Today, residents of the United States experience higher spending with worse outcomes and the lowest rate of health insurance coverage among high-income nations, even with gains from the Affordable Care Act. And the for-profit acceleration is not slowing. In fact, one of the fastest growing elements in the for-profit space is private equity, often described as “capitalism on steroids.” Most Americans don’t know it, but private equity firms are principally responsible for today’s scandal of “surprise medical billing.”
US health care tends to look inwards to find solutions to big problems within its own tight borders. Yet, looking outside the health care neighborhood may provide compelling insights and important answers.

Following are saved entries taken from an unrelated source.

Lemma task_safe_witness :
  ∃ r, poll_swarm_step get_input task0 = Done (Some r) ∧
    book_wf (peers_st (net r)).
Proof.
  destruct (task_safe get_input task0 (fresh_wf _ _ _ _ _) I) as ([t'|] & E & H).
  - exists t'. split; [exact E | apply H].
  - destruct H as [[=]|[=]].
Defined.


(** One byte that is no text. *)
Definition topic_ff : Topic (Protocols := toy_protocols) := [255].

(** Somebody subscribes, to this topic or another. *)
Lemma subscribe_hears topic rx topic' n : hears topic rx n (subscribe topic' n).2 [].
Proof.
  intros [H1 H2 H3 H4]. set (tx := (unbounded (gossip_chans n)).1).
  assert (rx ≠ tx) as Hne.
  { intros ->. destruct (subscriptions n !! topic) as [txs|] eqn:Ht; cbn in H2;
      [|by apply not_elem_of_nil in H2].
    destruct (H1 _ _ Ht) as (_ & _ & Hc). rewrite Forall_forall in Hc.
    by apply (unbounded_fresh (gossip_chans n)), Hc. }
  unfold stream. rewrite app_nil_r. destruct (subscribe topic' n) as [[rx'|e] n'] eqn:Hs; cbn.
  - pose proof (subscribe_wf _ _ _ _ Hs H1) as Hwf.
    apply subscribe_inv in Hs as (-> & Hg & Hsub). rewrite Hg, unbounded_queue, decide_False by done.
    split; [|done]. split; [done| | |].
    + rewrite Hsub, lookup_insert. case_decide; [subst|done]. apply elem_of_app. by left.
    + by rewrite Hg, unbounded_alive, decide_False.
    + intros top Htop. rewrite Hsub, lookup_insert. case_decide; [subst|by apply H4].
      cbn. intros [?|Hx%list_elem_of_singleton]%elem_of_app; [by apply (H4 top)|done].
  - pose proof (subscribe_topics topic' n) as Hwf. rewrite Hs in Hwf.
    apply subscribe_Err_inv in Hs as [->|(Hno & Hsub & Hg)]; [done|].
    rewrite Hg, drop_rx_queue, unbounded_queue, decide_False by done. split; [|done]. split.
    + by apply Hwf.
    + rewrite Hsub, lookup_insert. case_decide; [subst|done].
      rewrite Hno in H2. by apply not_elem_of_nil in H2.
    + by rewrite Hg, drop_rx_alive, decide_False, unbounded_alive, decide_False.
    + intros top Htop. rewrite Hsub, lookup_insert. case_decide; [|by apply H4].
      cbn. by intros ?%list_elem_of_singleton.
Qed.

(** ** The inputs of the task *)

Lemma insert_query_topics q ch n : same_topics n (insert_query q ch n).
Proof. unfold insert_query, drop_channel. by repeat case_match. Qed.

Lemma finish_topics q want r n : same_topics n (finish q want r n).
Proof. unfold finish, drop_channel. by repeat case_match. Qed.

Lemma kad_event_topics e n : same_topics n (inject_kad_event e n).
Proof.
  destruct e as [id r|]; [|done].
  destruct r as [[x|x]|[x|x]|[x|x]|[x|x]|[x|x]|[x|x]|[x|x]|[x|x]]; cbn [inject_kad_event];
    try done; try apply finish_topics.
  case_bool_decide; [|done].
  destruct (finish_topics (QKad id) as_bootstrap (RepUnit (Ok ())) (set_bootstrapped true n)).
  by split.
Qed.

Lemma bitswap_event_topics e n : same_topics n (inject_bitswap_event e n).
Proof. destruct e as [id m|id r]; cbn; destruct (queries n !! _) as [[]|]; by split. Qed.

Lemma on_net_hears topic rx f t t' es :
  (∀ n, hears topic rx n (f n) es) → on_net f t = Done t' → hears topic rx (net t) (net t') es.
Proof. intros Hf [= <-]. apply Hf. Qed.

Lemma on_net_o_hears topic rx f t t' es :
  (∀ n n', f n = Done n' → hears topic rx n n' es) → on_net_o f t = Done t' →
  hears topic rx (net t) (net t') es.
Proof. intros Hf. unfold on_net_o. rewrite bind_Done. intros (n & H%Hf & [= <-]). exact H. Qed.

Lemma gossip_hears topic rx e n :
  hears topic rx n (inject_gossip_event e n)
    (on_topic topic (said (InSwarm (Some (SwBehaviour (EvGossipsub e)))))).
Proof.
  destruct e; cbn -[on_topic]; [apply notify_hears| | |by apply same_hears];
    (eapply hears_after; [|apply notify_hears]; done).
Qed.

Lemma broadcast_hears topic rx e n n' :
  inject_broadcast_event e n = Done n' →
  hears topic rx n n' (on_topic topic (said (InSwarm (Some (SwBehaviour (EvBroadcast e)))))).
Proof.
  destruct e; cbn -[on_topic]; destruct (from_utf8 _) as [s|]; cbn -[on_topic]; intros [= <-];
    try (by apply same_hears); [apply notify_hears| |];
    (eapply hears_after; [|apply notify_hears]; done).
Qed.

Lemma swarm_event_hears topic rx e t t' :
  handle_swarm_event e t = Done t' →
  hears topic rx (net t) (net t') (on_topic topic (said (InSwarm (Some e)))).
Proof.
  destruct e as [p cp num cause|[e|e|p r|e|e|e|e]|]; cbn [handle_swarm_event said];
    try (apply on_net_hears; intros n); try (apply on_net_o_hears; intros n n' H).
  - by apply same_hears.
  - apply same_hears, kad_event_topics.
  - apply same_hears, tables_topics. destruct e as [found|]; cbn in H; [|by simplify_eq].
    eapply fold_tables; [|exact H]. intros n0 [p a] n1. apply add_address_tables.
  - apply same_hears, tables_topics.
    destruct r; cbn in H; simplify_eq; by eauto using on_book_tables.
  - apply same_hears, tables_topics.
    destruct e; cbn in H; simplify_eq; by eauto using on_book_tables.
  - apply same_hears, bitswap_event_topics.
  - apply gossip_hears.
  - by apply broadcast_hears.
  - intros [= <-]. by apply same_hears.
Qed.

Outside the health care circle, large segments of the American public want meaningful systemic change. A 2018 document from the William and Flora Hewlett Foundation, Beyond Neoliberalism is a clarion call for a new policy sphere that is forming in think tanks, academia, advocacy and activist organizations, and the legal community, including surprising allies from Republican/conservative quarters, such as Senator Marco Rubio (R-FL), who now publicly rejects the notion of shareholder primacy. The search is on for a new paradigm for American society. Depending on the outcomes of the November 3rd federal elections, this movement may find itself on a fast track to influence or a slow boat to who-knows-where.
Sometimes we’re like fish in a water-filled tank. Noticing the water can be tough because it’s everywhere. While other societies around the globe have vigorous debate over neoliberal policies in their midst, Americans are mostly unaware. To many, the notion that we still live in the Ronald Reagan era seems bizarre. And yet, here we are. As Maya Angelou wrote: “If you don’t know where you’ve come from, you don’t know where you’re going.” Victor Fuchs put it this way in his 2002 book, Who Shall Live?: “If change is to be for the better, it should be based on an understanding of why things are the way they are.”
US health care faces many challenges within its own space. Some of the biggest challenges, though, connect health care to larger American societal concerns, such as inequality and climate change. We’re all in this mess together, and we need to think and act that way more.